ADICTOS AL PLACER: La Problemática del Suicidio en Entre Ríos


Según la Organización mundial de la salud, cada año se suicidan más de 720 mil personas en todo el mundo. El suicidio es la tercer causa de muerte en adolescentes y jóvenes entre 15 a 29 años. Por cada muerte a causa de suicidio se registran 20 intentos.


En Argentina, Entre Ríos es la provincia con las tasas de suicidio más elevadas del país. La tasa de mortalidad específica por suicidio osciló, en el período 2016-2020, alrededor de 12 por cada 100.000 habitantes, superando ampliamente la tasa nacional (8 por cada 100.000 habitantes).


En cuanto a la distribución por grupos de edad en Entre Ríos, las tasas más elevadas se observaron en los mayores de 65 años, pero fueron las tasas de los grupos de 15 a 24 y 25 a 34 años las que han tenido un aumento significativo, convirtiéndose en una población vulnerable en la provincia. 


Al margen, varios estudios médicos han comenzado a examinar la posible relación entre la exposición constante a estímulos digitales y su consecuencia negativa sobre la salud mental. ¿Estará esto relacionado?


Adictos al placer.


La exposición a estímulos virtuales produce en nuestro cerebro una reacción del sistema de neurotransmisión dopaminérgico, en palabras simples: produce placer. Si la exposición a este estímulo es sistemática e ininterrumpida puede volverse crónico, es decir, provocar un aumento de los niveles de dopamina extracelular que, en individuos vulnerables, puede significar el inicio del proceso adictivo. La simple exposición  se vuelve dependencia.


El smartphone  y, en particular, el acceso ininterrumpido a redes sociales, videojuegos y otras aplicaciones, ha generado una dependencia significativa en muchas personas. Son generadores de dopamina fácil pero también de diversos trastornos en la salud mental, tales como ansiedad, depresión e insomnio. La constante estimulación digital interrumpe los patrones naturales de descanso y provoca fatiga mental, entre otras cosas.


La dopamina como neurotransmisor clave en el sistema de recompensa del cerebro se activa y libera en respuesta a estímulos placenteros. Cada notificación, mensaje o interacción en redes sociales proporciona una pequeña liberación de dopamina, lo que crea un ciclo de recompensa que incentiva un uso cada vez más frecuente del celular.


Este proceso es similar a la adicción a sustancias, donde el usuario busca estímulos constantes para mantener niveles altos de dopamina. A largo plazo, el sistema de recompensa del cerebro puede volverse menos sensible, lo que lleva a una disminución del placer experimentado en actividades cotidianas. Como resultado, las personas pueden desarrollar síntomas depresivos, sensación de vacío y una mayor propensión a pensamientos suicidas.


Numerosos estudios han encontrado una correlación entre el tiempo de pantalla prolongado y un mayor riesgo de ideación suicida, especialmente en adolescentes.

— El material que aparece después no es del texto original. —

(** * DocumentationDemoFormValidation.vue: the signup form's validation
      schema and its submission handler.

    The component's script block builds a zod schema, wraps it with
    [toTypedSchema], opens a vee-validate form context on it with
    [useForm] and registers one asynchronous submission callback through
    [handleSubmit].  The development below embeds

    - the JavaScript values a form can hold ([value]);
    - the part of zod (version 3) the schema is written with: the schema
      classes as data ([ZodType]), their builder methods, and [_parse],
      which follows the [_parse] method of each class (status valid,
      dirty or aborted; issues pushed on the shared context in program
      order);
    - [toTypedSchema] of @vee-validate/zod and [handleSubmit] of
      vee-validate, as far as the component uses them;
    - the component itself: [validationSchema], [initialValues],
      [loading] and the callback of [handleSignup], whose [await] is a
      suspension point of the page's event loop.

    zod, vee-validate and vue-scrollto are third-party libraries: their
    behaviour is taken from the libraries, the component's own
    definitions from its script block. *)

From Stdlib Require Import ZArith Ascii.
From stdpp Require Import gmap strings list fin_maps pretty relations.

#[local] Set Warnings "-register-all".
Open Scope string_scope.
Open Scope list_scope.

(** ** JavaScript values *)

(** The values that can sit in the form state.  Numbers are kept to
    integers (no field of the form is numeric); a [Date] carries its time
    value in milliseconds, [None] being the invalid date whose [getTime()]
    is [NaN].  The length of a string is its number of code units. *)
Inductive value : Type :=
| VUndefined
| VNull
| VBool (b : bool)
| VNumber (n : Z)
| VString (s : string)
| VDate (t : option Z)
| VArray (items : list value)
| VObject (props : list (string * value)).

(** [data[key]]: [undefined] when the object has no such property. *)
Fixpoint prop_get (props : list (string * value)) (key : string) : value :=
  match props with
  | [] => VUndefined
  | (k, v) :: rest => if String.eqb k key then v else prop_get rest key
  end.

(** [key in data] *)
Fixpoint prop_in (props : list (string * value)) (key : string) : bool :=
  match props with
  | [] => false
  | (k, _) :: rest => String.eqb k key || prop_in rest key
  end.

Definition get (data : value) (key : string) : value :=
  match data with
  | VObject props => prop_get props key
  | _ => VUndefined
  end.

(** [a === b].  Primitives compare by content.  Two dates, arrays or
    objects compare by identity, which the value model does not carry;
    they are taken to be distinct objects. *)
Definition strict_eq (a b : value) : bool :=
  match a, b with
  | VUndefined, VUndefined => true
  | VNull, VNull => true
  | VBool x, VBool y => Bool.eqb x y
  | VNumber x, VNumber y => Z.eqb x y
  | VString x, VString y => String.eqb x y
  | _, _ => false
  end.

(** Truthiness, as [if (v)] and [!v] see a value. *)
Definition truthy (v : value) : bool :=
  match v with
  | VUndefined | VNull => false
  | VBool b => b
  | VNumber n => negb (Z.eqb n 0)
  | VString s => negb (String.eqb s "")
  | VDate _ | VArray _ | VObject _ => true
  end.

(** ** zod: parsed types, issues, parse status *)

Inductive ZodParsedType :=
| PT_string | PT_number | PT_boolean | PT_date
| PT_undefined | PT_null | PT_array | PT_object.

Definition getParsedType (data : value) : ZodParsedType :=
  match data with
  | VUndefined => PT_undefined
  | VNull => PT_null
  | VBool _ => PT_boolean
  | VNumber _ => PT_number
  | VString _ => PT_string
  | VDate _ => PT_date
  | VArray _ => PT_array
  | VObject _ => PT_object
  end.

Definition parsedType_name (t : ZodParsedType) : string :=
  match t with
  | PT_string => "string" | PT_number => "number"
  | PT_boolean => "boolean" | PT_date => "date"
  | PT_undefined => "undefined" | PT_null => "null"
  | PT_array => "array" | PT_object => "object"
  end.

Inductive ZodIssueCode :=
| invalid_type | invalid_date | invalid_string | too_small | too_big | custom.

Un informe publicado por el Journal of the American Medical Association (JAMA) reveló que los jóvenes que pasan más de cinco horas diarias en dispositivos móviles, tienen un riesgo significativamente mayor de depresión y pensamientos suicidas, en comparación con aquellos que limitan su tiempo de pantalla a menos de una hora diaria.


El aislamiento social derivado del uso excesivo del celular también juega un papel importante en esta problemática. En lugar de fomentar interacciones cara a cara, la tecnología ha llevado a una disminución en la calidad de las relaciones interpersonales. La falta de contacto humano genuino puede aumentar los sentimientos de soledad y desesperanza, factores de riesgo clave para el suicidio.


La interacción a través de redes sociales fomenta comparaciones poco realistas con otros usuarios, lo que puede generar sentimientos de inadecuación, baja autoestima y aislamiento. La validación a través de "me gusta" y comentarios positivos se ha convertido en una fuente de gratificación que, cuando falta, puede producir angustia emocional y reforzar sentimientos de rechazo o soledad.


Conclusión


Como vimos, esta problemática ha aumentado significativamente en los últimos tiempos en Entre Ríos, pero no parece ser tan importante para los gobernantes. En este punto, a modo de reflexión me pregunto: ¿qué están haciendo nuestras autoridades, tanto provinciales, como en cada municipio, para solucionar esto? Y, por otro lado, ¿qué estamos haciendo nosotros, los ciudadanos, para prevenir estos casos en las personas que nos rodean? Tal vez y, solo tal vez, debemos levantar más la mirada, sacarla del celular y colocarla en las personas que están cerca (aunque cada vez más lejos).